Para finalizar, considero que es tiempo que la historia social comience a plantearse

un viraje en el sentido de apropiarse de un concepto de política que sea realmente funcional a la dinámica de los movimientos sociales. De lo contrario, permanecerá en la ambigüedad del intentar situarse fuera de las estructuras estatales como ejercicio de la política, usando un sujeto que al mismo tiempo intenta insertarse dentro de esas mismas estructuras. Las relaciones sistémicas de Estado, mercado y sociedad deben ser comprendidas como esferas que intervienen y socavan la actividad política de los movimientos populares de forma constante. Pero no por eso se puede reducir la política a la dominación, pues los movimientos populares tienen relaciones más amplias de expresión que las protestas o la resistencia política, ya que tienden a redirigir su poder colectivo en otras direcciones cuando esos canales les han sido cerrados.

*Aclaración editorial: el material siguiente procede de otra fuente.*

(** * qsim-core: dimensional analysis of physical quantities

    A shallow embedding of the Go packages [units] (file [units/units.go]:
    [Dimension], [Value] and their arithmetic) and [math/vector]
    ([Vector3] and its algebra), followed by the properties of the
    quantity/dimension algebra stated in the specification.

    Representation choices:
    - a Go [int8] is a [Z] in [-128, 127]; every arithmetic operator wraps
      around explicitly ([int8.wrap]);
    - a Go [float64] is a primitive binary64 [float]; [+ - * /], [math.Sqrt],
      [math.Abs], [==] and [<] are the IEEE-754 operations of [PrimFloat];
    - a Go [(T, error)] result is a [result T]; an [error] built by
      [fmt.Errorf] is its message. *)

From Stdlib Require Import ZArith Bool List String Ascii Lia.
From Stdlib Require Import DecimalString DecimalZ DecimalPos.
From Stdlib Require Import Floats.
Import ListNotations.

Set Implicit Arguments.

(** ** Go primitives *)

(** [int8]: two's complement, 8 bits.  The operators [+], [-] and [/] wrap
    around silently; [%] is the truncated remainder (sign of the dividend). *)
Module int8.
Local Open Scope Z_scope.

Definition wrap (z : Z) : Z := (z + 128) mod 256 - 128.

Definition in_range (z : Z) : Prop := -128 <= z <= 127.

Definition add (a b : Z) : Z := wrap (a + b).
Definition sub (a b : Z) : Z := wrap (a - b).
Definition quo (a b : Z) : Z := wrap (Z.quot a b).
Definition rem (a b : Z) : Z := Z.rem a b.
Definition mul (a b : Z) : Z := wrap (a * b).
Lemma title_follows_trace (E : Env) p t o u w :
  reachable E p t o u w ->
  panel_title (host w) = current_title (title o) (trace w).
Proof.
  intros Hreach. revert w Hreach. apply reachable_ind.
  - rewrite construct_trace_eq.
    assert (H : forall l c, current_title (title o)
                  (rev (map PathExists l) ++ c)%list
                = current_title (title o) c).
    { intros l c. rewrite <- map_rev.
      induction (rev l) as [|s r IH]; simpl; auto. }
    rewrite H. unfold construct, load_call. simpl.
    rewrite fold_emit_PathExists. reflexivity.
  - intros w l w' oc Hr Htitle Hstep.
    pose proof (reachable_inv Hr) as I.
    destruct l.
    3: { simpl in Hstep.
         destruct (loadPromise (this w)) eqn:Hlp; try discriminate.
         inversion Hstep; subst.
         destruct (load_resume_cases I Hlp) as [(page & ->) | [(e & ->) | ->]];
           simpl; exact Htitle. }
    all: simpl in Hstep; step_cases E o Hstep; simpl; auto.
Qed.

(** X5.  The title getter of a panel whose reference is held returns the
    title most recently assigned through the setter, or the title of the
    options when none was assigned; loading, showing, posting, messages and
    view-state changes never alter it.  Reading back right after an
    assignment returns the assigned title. *)
Theorem title_getter_returns_last_title_set (E : Env) p t o u w :
  reachable E p t o u w ->
  panel (this w) = Some CreatedPanel ->
  get_title w = (w, Returned (VString (current_title (title o) (trace w)))) /\
  (forall s, snd (get_title (fst (set_title_prop s w)))
             = Returned (VString s)) /\
  (forall s, trace (fst (set_title_prop s w)) = SetTitle s :: trace w).
Proof.
  intros Hreach Hp. rewrite <- (title_follows_trace Hreach).
  unfold get_title, set_title_prop, panel_set_title. rewrite Hp. simpl.
  rewrite Hp. repeat split.
Qed.
(** X9. In every state the application reaches from its initial state, by
    any sequence of cell clicks, reset requests, confirmations and
    cancellations that does not throw: the size hook is at least 1 and is the
    side of the square board; the game is marked won exactly when every cell
    of the board is off; the counter of moves is not negative, and at least 1
    when the game is won; and the dialog is shown exactly when a reset
    request is pending. *)
Theorem X9_reachable_states {Rng : Type} (randomIndex : Z → Rng → Z * Rng) stack
    webAudio acts (a0 a : AppHooks) g g0 g' :
  initialApp randomIndex stack g = Ok (a0, g0) →
  run randomIndex stack webAudio acts a0 g0 = Ok (a, g') →
  appInvariant a.
Proof.
  intros Hinit Hrun.
  assert (Hinv0 : appInvariant a0).
  { unfold initialApp in Hinit.
    destruct (createSolvableBoard randomIndex stack 3 medium g) as [[b g1]|e] eqn:Hgen;
      [|done].
    simpl in Hinit. injection Hinit as <- <-.
    apply createSolvableBoard_Ok in Hgen as (_ & Hsq & Hlit).
    unfold appInvariant. simpl. rewrite Hlit.
    split; [lia|]. do 4 (split; [done|]). split; [done | by intros [? ?]]. }
  clear Hinit. revert a0 g0 Hinv0 Hrun.
  induction acts as [|act acts IH]; intros a0 g0 Hinv0; simpl.
  - by intros [= <- <-].
  - destruct (step randomIndex stack webAudio act a0 g0) as [[a1 g1]|e] eqn:Hstep;
      [|done].
    simpl. apply IH. by eapply step_keeps_invariant.
Qed.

Por ello, debemos apartarnos de las concepciones que igualan política y dominación, y enfocarnos en buscar un concepto de política que se sustente en las manifestaciones solidarias de integración social. Porque una historia social consecuente no sólo debe mostrar la dominación como un hecho, sino que a partir de su reconocimiento, debe mostrar cómo los grupos humanos han transformado o han intentado transformar esas condiciones de dominación. En fin, sólo en la medida en que reconozcamos las categorías implícitas en las concepciones de política, podrá existir un debate rico en cuanto al lugar que deben ocupar lo político, lo social, lo económico y lo cultural en el desarrollo de la historicidad del «bajo pueblo».